[Exercise aim]: Filter the records for "promoted" and keep each line that has it.
§ §
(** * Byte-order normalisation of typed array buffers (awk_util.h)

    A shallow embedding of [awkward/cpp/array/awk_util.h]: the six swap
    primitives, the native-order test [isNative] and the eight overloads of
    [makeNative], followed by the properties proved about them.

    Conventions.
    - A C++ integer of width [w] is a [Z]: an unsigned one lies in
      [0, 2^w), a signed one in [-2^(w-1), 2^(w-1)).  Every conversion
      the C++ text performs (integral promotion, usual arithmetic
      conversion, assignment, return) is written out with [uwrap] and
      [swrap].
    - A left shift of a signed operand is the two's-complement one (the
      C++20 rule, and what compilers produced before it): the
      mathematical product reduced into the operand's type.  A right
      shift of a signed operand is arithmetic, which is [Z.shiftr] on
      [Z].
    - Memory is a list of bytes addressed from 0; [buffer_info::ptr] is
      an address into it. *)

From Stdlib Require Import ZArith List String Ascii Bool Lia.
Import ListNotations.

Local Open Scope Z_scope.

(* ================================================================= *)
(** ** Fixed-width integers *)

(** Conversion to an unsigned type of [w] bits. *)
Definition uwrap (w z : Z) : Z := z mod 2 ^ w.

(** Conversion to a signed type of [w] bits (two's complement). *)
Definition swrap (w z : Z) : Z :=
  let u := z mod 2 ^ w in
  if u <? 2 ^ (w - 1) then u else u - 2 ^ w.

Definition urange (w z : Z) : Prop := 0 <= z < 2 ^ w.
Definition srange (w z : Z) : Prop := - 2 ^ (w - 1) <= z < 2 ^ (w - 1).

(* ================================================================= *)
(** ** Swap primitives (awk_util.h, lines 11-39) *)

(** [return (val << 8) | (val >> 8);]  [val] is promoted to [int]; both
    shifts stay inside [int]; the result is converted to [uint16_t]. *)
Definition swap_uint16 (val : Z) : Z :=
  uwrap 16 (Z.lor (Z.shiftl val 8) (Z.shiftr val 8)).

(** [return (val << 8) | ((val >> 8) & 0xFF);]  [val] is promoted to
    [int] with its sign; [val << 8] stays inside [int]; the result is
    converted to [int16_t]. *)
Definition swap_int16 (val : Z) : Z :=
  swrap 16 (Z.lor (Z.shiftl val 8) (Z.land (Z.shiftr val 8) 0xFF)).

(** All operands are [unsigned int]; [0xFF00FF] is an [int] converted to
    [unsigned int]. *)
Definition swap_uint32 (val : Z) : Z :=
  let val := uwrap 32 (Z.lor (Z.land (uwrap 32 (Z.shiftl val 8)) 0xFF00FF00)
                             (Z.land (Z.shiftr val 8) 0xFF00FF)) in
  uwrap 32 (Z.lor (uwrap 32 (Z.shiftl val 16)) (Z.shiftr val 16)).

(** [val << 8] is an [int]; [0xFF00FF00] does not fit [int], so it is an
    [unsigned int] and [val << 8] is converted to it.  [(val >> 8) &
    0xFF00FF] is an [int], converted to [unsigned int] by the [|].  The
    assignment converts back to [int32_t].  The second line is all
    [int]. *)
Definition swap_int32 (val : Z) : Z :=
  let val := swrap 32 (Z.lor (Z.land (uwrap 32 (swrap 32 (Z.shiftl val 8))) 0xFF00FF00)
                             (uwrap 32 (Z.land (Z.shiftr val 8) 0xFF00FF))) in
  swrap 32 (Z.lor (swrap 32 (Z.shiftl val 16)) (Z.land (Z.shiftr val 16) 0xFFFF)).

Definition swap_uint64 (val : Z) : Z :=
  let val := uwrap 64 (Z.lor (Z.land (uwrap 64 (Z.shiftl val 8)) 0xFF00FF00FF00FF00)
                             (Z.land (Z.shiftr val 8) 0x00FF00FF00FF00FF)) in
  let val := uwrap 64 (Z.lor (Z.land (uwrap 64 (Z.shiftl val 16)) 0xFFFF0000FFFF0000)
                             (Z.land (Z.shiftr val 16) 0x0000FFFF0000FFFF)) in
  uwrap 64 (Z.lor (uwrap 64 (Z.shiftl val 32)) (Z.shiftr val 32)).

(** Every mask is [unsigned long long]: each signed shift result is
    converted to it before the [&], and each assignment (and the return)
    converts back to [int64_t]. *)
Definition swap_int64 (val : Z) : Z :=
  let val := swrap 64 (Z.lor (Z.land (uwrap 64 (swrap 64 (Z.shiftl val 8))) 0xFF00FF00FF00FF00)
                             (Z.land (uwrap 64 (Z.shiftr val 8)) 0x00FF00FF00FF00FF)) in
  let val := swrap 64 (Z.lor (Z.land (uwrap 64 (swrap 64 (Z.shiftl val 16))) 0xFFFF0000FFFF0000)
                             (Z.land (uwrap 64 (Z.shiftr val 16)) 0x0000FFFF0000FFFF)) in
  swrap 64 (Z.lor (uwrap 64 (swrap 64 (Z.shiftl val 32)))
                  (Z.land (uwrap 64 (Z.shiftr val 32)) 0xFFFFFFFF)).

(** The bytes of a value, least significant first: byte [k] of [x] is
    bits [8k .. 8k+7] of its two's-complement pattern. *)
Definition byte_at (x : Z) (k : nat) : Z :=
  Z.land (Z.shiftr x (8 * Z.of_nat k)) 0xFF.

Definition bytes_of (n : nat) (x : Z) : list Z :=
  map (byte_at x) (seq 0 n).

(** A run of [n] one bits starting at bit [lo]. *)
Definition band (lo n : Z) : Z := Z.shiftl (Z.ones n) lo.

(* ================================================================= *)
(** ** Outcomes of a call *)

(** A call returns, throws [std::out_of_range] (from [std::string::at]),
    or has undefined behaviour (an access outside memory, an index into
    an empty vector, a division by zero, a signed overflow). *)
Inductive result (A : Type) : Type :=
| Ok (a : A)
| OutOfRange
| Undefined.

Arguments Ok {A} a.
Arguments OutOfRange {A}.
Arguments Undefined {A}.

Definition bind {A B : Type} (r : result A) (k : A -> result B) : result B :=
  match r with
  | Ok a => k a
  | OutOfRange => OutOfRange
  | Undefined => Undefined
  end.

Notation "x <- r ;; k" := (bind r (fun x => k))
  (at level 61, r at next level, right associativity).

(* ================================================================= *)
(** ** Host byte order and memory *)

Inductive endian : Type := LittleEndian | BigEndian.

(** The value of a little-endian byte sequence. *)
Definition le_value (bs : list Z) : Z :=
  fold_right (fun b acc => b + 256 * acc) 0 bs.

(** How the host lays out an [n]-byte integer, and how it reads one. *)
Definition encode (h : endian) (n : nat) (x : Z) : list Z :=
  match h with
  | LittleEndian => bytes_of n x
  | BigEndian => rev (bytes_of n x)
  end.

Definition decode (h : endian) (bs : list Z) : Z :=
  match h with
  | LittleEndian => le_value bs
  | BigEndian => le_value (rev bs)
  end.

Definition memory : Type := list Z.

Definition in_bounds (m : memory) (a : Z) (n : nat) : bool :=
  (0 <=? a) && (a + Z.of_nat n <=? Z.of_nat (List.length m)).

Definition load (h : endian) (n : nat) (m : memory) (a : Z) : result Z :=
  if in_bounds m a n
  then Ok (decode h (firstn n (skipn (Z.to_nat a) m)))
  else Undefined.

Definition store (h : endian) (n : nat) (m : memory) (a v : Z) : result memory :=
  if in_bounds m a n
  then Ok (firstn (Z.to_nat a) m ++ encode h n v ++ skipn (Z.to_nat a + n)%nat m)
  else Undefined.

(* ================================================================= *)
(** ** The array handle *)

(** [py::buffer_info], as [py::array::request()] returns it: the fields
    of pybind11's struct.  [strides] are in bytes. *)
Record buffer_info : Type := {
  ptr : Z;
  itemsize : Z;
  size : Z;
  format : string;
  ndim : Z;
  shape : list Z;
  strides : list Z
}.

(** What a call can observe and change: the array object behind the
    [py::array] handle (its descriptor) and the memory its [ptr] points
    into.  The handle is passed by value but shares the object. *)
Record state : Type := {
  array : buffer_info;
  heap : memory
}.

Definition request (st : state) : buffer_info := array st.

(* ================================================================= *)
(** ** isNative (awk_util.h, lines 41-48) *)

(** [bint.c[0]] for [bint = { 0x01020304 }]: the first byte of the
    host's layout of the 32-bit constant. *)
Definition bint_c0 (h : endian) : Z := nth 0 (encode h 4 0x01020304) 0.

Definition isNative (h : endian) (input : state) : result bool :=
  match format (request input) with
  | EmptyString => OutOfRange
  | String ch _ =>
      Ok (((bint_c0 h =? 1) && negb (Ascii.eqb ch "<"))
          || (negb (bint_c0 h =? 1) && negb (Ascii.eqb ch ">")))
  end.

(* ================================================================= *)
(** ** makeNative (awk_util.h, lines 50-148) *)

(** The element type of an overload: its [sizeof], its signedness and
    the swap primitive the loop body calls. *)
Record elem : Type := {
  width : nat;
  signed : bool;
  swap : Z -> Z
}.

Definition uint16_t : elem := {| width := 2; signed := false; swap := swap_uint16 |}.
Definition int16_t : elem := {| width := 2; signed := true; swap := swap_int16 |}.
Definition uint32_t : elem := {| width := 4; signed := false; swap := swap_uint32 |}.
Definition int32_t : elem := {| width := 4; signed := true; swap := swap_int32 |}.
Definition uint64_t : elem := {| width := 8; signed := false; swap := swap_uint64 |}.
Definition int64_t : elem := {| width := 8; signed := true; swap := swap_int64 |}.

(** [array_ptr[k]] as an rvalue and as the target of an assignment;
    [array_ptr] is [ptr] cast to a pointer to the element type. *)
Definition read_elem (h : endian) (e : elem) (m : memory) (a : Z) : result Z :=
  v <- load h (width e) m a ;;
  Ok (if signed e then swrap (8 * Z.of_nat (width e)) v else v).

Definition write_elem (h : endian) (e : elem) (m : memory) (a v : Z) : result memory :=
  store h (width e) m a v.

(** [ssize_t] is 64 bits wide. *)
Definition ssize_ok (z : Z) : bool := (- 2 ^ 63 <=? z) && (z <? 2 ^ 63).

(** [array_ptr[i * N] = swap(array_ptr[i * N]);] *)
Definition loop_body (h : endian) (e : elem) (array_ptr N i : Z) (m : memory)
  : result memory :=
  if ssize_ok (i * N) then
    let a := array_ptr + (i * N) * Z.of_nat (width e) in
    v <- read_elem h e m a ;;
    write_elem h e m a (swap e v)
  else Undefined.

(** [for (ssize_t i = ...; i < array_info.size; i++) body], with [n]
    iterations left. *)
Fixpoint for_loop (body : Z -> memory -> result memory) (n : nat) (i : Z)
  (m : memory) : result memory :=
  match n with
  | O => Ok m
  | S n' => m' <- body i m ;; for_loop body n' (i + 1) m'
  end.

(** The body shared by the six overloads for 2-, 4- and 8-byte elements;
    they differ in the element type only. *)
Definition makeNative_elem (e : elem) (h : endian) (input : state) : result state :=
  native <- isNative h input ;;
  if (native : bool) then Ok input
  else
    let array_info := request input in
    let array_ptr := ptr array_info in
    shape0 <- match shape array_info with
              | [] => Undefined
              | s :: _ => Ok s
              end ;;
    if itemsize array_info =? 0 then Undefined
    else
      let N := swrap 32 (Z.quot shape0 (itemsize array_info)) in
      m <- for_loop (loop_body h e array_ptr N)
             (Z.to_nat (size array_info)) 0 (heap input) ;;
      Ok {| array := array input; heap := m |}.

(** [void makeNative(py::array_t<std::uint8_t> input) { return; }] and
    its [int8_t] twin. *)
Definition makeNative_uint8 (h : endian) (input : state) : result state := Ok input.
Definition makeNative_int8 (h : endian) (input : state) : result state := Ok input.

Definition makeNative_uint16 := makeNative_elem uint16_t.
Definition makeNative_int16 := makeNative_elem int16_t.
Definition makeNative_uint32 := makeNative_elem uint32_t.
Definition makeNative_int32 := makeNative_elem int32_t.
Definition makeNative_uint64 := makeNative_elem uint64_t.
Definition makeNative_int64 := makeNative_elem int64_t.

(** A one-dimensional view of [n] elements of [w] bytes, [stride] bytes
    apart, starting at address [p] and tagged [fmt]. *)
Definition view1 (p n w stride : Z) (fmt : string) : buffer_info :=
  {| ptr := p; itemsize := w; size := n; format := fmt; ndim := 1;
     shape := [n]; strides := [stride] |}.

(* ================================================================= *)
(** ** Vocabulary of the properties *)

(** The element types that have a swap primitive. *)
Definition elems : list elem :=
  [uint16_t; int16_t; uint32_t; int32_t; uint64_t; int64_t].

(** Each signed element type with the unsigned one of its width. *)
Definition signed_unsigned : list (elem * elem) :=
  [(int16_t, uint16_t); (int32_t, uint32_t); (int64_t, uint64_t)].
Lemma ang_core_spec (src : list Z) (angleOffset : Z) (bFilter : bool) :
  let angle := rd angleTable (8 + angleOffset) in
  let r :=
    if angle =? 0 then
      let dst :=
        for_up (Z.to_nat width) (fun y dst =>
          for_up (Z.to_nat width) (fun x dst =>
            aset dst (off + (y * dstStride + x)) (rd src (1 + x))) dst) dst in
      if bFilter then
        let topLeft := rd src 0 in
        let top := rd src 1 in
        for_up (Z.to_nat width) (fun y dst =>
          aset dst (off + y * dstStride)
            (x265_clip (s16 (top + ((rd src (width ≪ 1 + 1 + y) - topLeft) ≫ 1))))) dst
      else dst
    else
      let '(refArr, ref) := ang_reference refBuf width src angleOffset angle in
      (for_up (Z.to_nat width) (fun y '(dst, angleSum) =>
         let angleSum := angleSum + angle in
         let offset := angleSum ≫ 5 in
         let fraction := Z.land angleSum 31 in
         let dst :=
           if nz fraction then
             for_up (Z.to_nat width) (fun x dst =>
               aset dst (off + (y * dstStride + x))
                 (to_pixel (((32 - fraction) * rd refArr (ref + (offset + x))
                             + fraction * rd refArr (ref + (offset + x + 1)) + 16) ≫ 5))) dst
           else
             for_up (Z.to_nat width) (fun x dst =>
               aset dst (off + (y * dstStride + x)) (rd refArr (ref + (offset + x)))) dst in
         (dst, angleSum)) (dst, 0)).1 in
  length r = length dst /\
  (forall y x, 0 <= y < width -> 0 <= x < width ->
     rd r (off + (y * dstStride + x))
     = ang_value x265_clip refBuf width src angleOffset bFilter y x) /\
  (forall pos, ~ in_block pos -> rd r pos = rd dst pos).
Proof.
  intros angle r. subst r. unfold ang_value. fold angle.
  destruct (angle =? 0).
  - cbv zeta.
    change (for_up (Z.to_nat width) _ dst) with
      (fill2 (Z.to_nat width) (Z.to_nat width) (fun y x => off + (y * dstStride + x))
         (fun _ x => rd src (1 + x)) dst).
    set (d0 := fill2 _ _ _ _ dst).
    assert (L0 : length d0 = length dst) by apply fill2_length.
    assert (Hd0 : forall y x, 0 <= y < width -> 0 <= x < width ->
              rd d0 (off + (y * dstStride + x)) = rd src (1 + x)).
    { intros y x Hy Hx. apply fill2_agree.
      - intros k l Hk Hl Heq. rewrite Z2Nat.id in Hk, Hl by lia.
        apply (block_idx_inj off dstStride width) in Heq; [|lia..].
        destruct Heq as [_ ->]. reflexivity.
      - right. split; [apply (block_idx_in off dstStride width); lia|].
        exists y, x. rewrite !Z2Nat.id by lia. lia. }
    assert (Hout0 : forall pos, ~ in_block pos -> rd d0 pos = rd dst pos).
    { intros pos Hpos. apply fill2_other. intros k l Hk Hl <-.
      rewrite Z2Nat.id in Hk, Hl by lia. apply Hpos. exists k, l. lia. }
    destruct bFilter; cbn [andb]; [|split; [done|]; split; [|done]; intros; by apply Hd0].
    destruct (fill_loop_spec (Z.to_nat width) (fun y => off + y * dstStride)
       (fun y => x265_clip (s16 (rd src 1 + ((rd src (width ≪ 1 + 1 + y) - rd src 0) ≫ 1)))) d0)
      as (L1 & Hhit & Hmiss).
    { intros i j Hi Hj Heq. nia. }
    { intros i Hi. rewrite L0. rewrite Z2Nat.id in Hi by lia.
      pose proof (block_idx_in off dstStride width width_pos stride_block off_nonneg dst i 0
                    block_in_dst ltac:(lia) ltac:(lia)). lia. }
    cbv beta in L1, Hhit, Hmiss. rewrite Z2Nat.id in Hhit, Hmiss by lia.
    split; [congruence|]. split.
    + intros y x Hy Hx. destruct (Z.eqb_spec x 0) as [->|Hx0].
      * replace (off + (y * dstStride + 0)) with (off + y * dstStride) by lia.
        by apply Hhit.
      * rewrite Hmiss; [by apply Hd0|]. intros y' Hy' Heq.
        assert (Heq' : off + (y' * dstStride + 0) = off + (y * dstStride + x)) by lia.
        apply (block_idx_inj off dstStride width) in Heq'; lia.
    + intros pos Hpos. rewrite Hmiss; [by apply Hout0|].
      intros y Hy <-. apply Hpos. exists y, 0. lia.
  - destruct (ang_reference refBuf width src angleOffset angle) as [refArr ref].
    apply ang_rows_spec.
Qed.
§ §
[Reply to the task]:
(** [return (val << 8) | (val >> 8);]  [val] is promoted to [int]; both
(** [return (val << 8) | ((val >> 8) & 0xFF);]  [val] is promoted to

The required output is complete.